Tired tannoy female voice. A train is approaching the metro station. People are requested to step back from the edge of the platform. To wait for the passengers to disembark before getting in. It’s the last train of the day. Meanwhile the orange skin on the railtrack has stretched into a giant pair of birdwings now, with scenes of your sins and shame. It looks like the massive stone you saw in Connemara with names of men who died in the sea. It becomes suddenly visible to all. To citizens and madmen alike. Your petty little masturbatory life of selfish slippages, blowups and betrayals stretched across a giant pair of orange birdwings. Consequently there is considerable consternation and panic among the civilized citizens on the platform. This is perceived as a hi-tech terrorist attack. The smartphones click images of the birdwings which begin to invade virtual walls. It has blocked the railtrack between the platform and the tunnelwall as well.

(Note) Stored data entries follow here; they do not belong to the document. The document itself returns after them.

(** [parseLanhuTree] *)
Definition parseLanhuTreeOwn (sketchJson : LanhuSketchJson) : option LanhuTree :=
  match artboard sketchJson with
  | None => Some emptyTree
  | Some artboard =>
      match node_id artboard with
      | None => Some emptyTree
      | Some rootId =>
          if nonEmpty rootId then
            let st0 := mkBuild (assign rootId artboard [])
                               []
                               (assign rootId None [])
                               (pushLayers rootId (node_layers artboard) []) in
            match buildLoopOwn (pushCount artboard) st0 with
            | Some st =>
                Some (mkTree (b_nodesById st) (b_childrenById st) (b_parentById st)
                             [rootId])
            | None => None
            end
          else Some emptyTree
      end
  end.

(** The loop of [getAncestorIds]; [None] means that the fuel ran out. *)
Fixpoint ancestorsLoopOwn (fuel : nat) (tree : LanhuTree) (currentId : string)
    (result : list string) : option (list string) :=
  match fuel with
  | O => None
  | S fuel' =>
      match lookup currentId (parentById tree) with
      | Some (Some parentId) =>
          if nonEmpty parentId
          then ancestorsLoopOwn fuel' tree parentId (result ++ [parentId])
          else Some result
      | Some None | None => Some result
      end
  end.

Definition getAncestorIdsOwn (tree : LanhuTree) (id : string) : option (list string) :=
  ancestorsLoopOwn (S (List.length (parentById tree))) tree id [].

(** [tree.childrenById[id] ?? []] *)
Definition childrenOfOwn (tree : LanhuTree) (id : string) : list string :=
  match lookup id (childrenById tree) with
  | Some childIds => childIds
  | None => []
  end.

(** The loop of [getDescendantIds]; [None] means that the fuel ran out
    before the queue was empty. *)
Fixpoint descendantsLoopOwn (fuel : nat) (tree : LanhuTree) (queue result : list string)
  : option (list string) :=
  match queue with
  | [] => Some result
  | id :: rest =>
      match fuel with
      | O => None
      | S fuel' =>
          let (queue', result') :=
            fold_left enqueueChild (childrenOfOwn tree id) (rest, result) in
          descendantsLoopOwn fuel' tree queue' result'
      end
  end.

Definition getDescendantIdsOwn (fuel : nat) (tree : LanhuTree) (rootId : string)
    (includeSelf : bool) : option (list string) :=
  descendantsLoopOwn fuel tree [rootId] (if includeSelf then [rootId] else []).

(** One step of the [while] of [getTreePreorderIds]. *)
Definition preorderStepOwn (tree : LanhuTree) (included : list string)
    (top : string * Z) (rest : list (string * Z)) (result : list string)
  : list (string * Z) * list string :=
  let (id, idx) := top in
  let entered := (idx =? -1)%Z in
  let idx := if entered then 0%Z else idx in
  let result := if entered && Set_has included id then result ++ [id] else result in
  let children :=
    match lookup id (childrenById tree) with
    | Some c => c
    | None => []
    end in
  if (Z.of_nat (List.length children) <=? idx)%Z then (rest, result)
  else ((at_index children idx "", (-1)%Z) :: (id, (idx + 1)%Z) :: rest, result).

Fixpoint preorderLoopOwn (fuel : nat) (tree : LanhuTree) (included : list string)
    (stack : list (string * Z)) (result : list string) : option (list string) :=
  match stack with
  | [] => Some result
  | top :: rest =>
      match fuel with
      | O => None
      | S fuel' =>
          let (stack', result') := preorderStepOwn tree included top rest result in
          preorderLoopOwn fuel' tree included stack' result'
      end
  end.

Definition getTreePreorderIdsOwn (fuel : nat) (tree : LanhuTree) (included : list string)
  : option (list string) :=
  preorderLoopOwn fuel tree included (map (fun rootId => (rootId, (-1)%Z)) (rootIds tree)) [].

(** [ids.map((id) => pickExportNode(tree.nodesById[id]))]; [None] when some
    id has no node. *)
Fixpoint exportNodesOwn (tree : LanhuTree) (ids : list string) : option (list value) :=
  match ids with
  | [] => Some []
  | id :: rest =>
      match lookup id (nodesById tree), exportNodesOwn tree rest with
      | Some node, Some nodes => Some (pickExportNode node :: nodes)
      | _, _ => None
      end
  end.

(** [tree.parentById[id] ?? null] as a value. *)
Definition parentValueOwn (tree : LanhuTree) (id : string) : value :=
  match lookup id (parentById tree) with
  | Some (Some parentId) => VString parentId
  | Some None | None => VNull
  end.

(** The second half of [exportVisuallyContained], from [included] on. *)
Definition exportIncludedOwn (fuel : nat) (tree : LanhuTree) (selectedId : string)
    (compactExport : bool) (included : list string) : ExportOutcome :=
  match getTreePreorderIdsOwn fuel tree included with
  | None => ExportOutOfFuel
  | Some ids =>
      match exportNodesOwn tree ids with
      | None => ExportThrows
      | Some nodes =>
          let parentById :=
            fold_left (fun (acc : JsRecord value) id => assign id (parentValueOwn tree id) acc)
                      ids [] in
          let payload :=
            VObject [ ("selectedId", VString selectedId);
                      ("count", count_value (List.length nodes));
                      ("parentById", VObject parentById);
                      ("nodes", VArray nodes) ] in
          ExportText (if compactExport then compactJson payload ?? payload else payload)
      end
  end.

(** [exportVisuallyContained] *)
Definition exportVisuallyContainedOwn (fuel : nat) (tree : option LanhuTree)
    (selectedId : option string) (compactExport : bool) : ExportOutcome :=
  match tree, selectedId with
  | Some tree, Some selectedId =>
      if nonEmpty selectedId then
        match lookup selectedId (nodesById tree) with
        | None => ExportThrows                        (* getNodeRect(undefined) *)
        | Some container =>
            match getNodeRect container with
            | None => NoExport
            | Some containerRect =>
                exportIncludedOwn fuel tree selectedId compactExport
                  (containedIds (rectIndexAll tree) containerRect selectedId)
            end
        end
      else NoExport
  | _, _ => NoExport
  end.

Meanwhile you hear the last train of the day swishing in from the distance. Like an angry seawave coming to claim something periodically precious. You can see the yellow point becoming a glow and getting longer from where you stand. The train comes closer, slows down. You see your old Anglo-Indian teacher on the driver’s seat. You wave at him furiously to stop the train but he just smiles from the cabin. He speeds up the train and crashes into the orange wings which burst into a duststorm. The madmen give a collective cheer. The sounds fill the skies which suddenly show up through the broken brickroof of the metro station. You can see night birds sitting on stars looking down on you. A closeup tells you that it’s the madmen who’ve all become night birds now. Merrily goading you on to leap up to them. Don’t listen to them. Don’t leap off the ledge. Not now, not yet.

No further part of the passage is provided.